▶ What you should do:
Among the entries below, find the lines that hold the word "split" and report them.

Start of Listed records

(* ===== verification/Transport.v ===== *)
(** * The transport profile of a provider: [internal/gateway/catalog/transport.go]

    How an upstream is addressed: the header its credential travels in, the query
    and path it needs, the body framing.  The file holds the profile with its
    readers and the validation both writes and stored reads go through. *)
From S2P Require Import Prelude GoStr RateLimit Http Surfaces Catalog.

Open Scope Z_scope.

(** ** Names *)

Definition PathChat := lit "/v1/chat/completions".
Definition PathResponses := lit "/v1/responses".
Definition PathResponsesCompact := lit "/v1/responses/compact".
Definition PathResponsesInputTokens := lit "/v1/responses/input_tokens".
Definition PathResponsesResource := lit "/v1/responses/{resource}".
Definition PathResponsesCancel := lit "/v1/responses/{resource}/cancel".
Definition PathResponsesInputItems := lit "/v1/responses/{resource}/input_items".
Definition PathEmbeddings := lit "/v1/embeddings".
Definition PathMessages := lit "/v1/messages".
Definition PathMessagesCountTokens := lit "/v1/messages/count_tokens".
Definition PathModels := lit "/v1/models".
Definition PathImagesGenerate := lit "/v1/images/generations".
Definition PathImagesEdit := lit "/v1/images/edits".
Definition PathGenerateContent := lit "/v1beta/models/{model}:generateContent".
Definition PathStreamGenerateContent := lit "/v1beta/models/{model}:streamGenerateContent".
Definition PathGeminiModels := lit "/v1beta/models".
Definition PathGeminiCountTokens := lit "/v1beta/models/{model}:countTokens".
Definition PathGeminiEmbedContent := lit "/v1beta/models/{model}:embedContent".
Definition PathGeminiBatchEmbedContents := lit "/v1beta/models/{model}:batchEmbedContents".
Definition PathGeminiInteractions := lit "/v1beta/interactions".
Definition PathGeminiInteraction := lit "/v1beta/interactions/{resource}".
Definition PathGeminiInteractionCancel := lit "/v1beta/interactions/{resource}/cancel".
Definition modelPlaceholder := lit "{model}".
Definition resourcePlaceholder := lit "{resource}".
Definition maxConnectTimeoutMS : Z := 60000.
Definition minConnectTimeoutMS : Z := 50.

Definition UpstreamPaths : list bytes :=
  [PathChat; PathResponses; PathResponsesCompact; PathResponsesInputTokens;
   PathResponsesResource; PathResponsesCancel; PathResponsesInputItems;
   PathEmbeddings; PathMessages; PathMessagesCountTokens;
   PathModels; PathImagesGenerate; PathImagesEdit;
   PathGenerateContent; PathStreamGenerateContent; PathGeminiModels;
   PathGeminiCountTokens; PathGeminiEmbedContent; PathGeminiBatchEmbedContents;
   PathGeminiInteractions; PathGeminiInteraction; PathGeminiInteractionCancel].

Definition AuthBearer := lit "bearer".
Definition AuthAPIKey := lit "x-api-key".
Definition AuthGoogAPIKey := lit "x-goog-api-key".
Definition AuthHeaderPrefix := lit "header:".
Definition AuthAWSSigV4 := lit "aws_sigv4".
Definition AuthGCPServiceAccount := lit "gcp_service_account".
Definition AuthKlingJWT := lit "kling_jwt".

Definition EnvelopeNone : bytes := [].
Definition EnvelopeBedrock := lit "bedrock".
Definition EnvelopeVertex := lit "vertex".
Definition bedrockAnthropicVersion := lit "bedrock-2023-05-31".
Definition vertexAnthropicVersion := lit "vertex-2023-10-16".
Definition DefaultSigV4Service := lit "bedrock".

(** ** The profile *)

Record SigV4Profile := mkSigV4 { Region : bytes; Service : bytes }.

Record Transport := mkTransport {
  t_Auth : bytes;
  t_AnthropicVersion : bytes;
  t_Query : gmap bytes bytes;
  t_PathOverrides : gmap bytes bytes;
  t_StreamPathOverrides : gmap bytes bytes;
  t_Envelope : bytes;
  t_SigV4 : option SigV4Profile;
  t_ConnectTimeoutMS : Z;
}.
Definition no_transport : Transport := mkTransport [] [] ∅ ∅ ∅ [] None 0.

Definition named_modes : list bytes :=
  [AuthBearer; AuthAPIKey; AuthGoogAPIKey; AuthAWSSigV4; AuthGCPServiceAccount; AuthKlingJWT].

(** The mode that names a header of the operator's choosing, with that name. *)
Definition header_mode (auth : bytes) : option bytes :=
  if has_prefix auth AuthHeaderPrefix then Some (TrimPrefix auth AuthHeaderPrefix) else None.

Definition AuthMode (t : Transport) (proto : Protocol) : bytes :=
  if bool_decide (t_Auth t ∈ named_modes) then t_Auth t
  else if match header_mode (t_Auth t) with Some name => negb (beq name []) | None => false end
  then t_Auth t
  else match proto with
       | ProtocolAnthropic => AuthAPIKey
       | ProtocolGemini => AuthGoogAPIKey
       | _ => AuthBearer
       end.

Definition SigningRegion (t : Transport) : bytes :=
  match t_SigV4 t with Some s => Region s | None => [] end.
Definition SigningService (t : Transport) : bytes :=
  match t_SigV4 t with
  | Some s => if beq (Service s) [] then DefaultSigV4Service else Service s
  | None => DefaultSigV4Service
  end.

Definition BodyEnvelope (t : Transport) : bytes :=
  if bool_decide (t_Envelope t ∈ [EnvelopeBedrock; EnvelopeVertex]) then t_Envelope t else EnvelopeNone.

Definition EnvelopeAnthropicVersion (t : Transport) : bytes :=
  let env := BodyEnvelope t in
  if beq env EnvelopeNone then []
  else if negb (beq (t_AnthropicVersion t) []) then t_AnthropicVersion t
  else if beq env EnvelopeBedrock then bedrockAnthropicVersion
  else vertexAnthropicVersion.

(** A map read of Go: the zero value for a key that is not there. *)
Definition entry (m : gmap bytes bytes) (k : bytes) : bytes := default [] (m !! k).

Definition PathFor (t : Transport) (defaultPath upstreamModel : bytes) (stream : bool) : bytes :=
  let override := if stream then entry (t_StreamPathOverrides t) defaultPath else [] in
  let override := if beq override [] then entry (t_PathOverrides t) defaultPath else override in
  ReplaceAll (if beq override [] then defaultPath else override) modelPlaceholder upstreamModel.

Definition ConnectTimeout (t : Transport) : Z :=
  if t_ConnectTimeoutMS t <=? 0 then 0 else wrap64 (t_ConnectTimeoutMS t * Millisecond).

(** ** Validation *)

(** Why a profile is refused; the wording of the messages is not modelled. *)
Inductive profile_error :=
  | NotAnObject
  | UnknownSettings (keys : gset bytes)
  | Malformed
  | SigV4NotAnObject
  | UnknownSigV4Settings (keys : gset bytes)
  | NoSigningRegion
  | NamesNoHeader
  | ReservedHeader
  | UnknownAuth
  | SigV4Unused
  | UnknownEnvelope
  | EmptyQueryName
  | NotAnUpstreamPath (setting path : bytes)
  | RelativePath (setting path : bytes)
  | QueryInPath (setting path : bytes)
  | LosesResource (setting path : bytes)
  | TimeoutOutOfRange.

End of Listed records
Start of Listed records

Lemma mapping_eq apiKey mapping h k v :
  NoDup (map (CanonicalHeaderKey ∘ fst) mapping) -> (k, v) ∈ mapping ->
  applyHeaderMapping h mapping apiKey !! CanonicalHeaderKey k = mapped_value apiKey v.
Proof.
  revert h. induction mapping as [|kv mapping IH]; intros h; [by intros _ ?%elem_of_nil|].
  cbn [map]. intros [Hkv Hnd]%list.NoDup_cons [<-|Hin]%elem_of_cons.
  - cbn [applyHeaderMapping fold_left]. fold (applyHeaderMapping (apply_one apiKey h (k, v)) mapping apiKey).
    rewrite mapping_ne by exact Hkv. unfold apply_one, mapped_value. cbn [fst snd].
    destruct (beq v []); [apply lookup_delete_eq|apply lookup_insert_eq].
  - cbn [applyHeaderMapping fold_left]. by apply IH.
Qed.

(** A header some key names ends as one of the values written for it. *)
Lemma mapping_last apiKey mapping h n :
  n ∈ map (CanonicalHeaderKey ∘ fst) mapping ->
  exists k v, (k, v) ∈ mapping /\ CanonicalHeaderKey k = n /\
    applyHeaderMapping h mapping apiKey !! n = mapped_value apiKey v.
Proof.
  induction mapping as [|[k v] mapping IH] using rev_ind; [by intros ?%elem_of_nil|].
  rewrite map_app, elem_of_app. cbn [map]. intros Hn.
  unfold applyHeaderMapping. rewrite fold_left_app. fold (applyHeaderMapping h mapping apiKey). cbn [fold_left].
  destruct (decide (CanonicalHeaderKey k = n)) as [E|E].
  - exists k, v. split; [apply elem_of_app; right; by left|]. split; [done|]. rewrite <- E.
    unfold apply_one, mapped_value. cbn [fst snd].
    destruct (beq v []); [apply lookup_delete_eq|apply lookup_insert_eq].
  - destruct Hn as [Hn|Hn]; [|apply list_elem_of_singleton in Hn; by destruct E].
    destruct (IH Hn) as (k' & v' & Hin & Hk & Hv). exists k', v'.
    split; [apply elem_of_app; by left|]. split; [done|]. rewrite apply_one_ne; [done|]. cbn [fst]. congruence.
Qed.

End of Listed records

▶ Reply:
  - exists k, v. split; [apply elem_of_app; right; by left|]. split; [done|]. rewrite <- E.
    split; [apply elem_of_app; by left|]. split; [done|]. rewrite apply_one_ne; [done|]. cbn [fst]. congruence.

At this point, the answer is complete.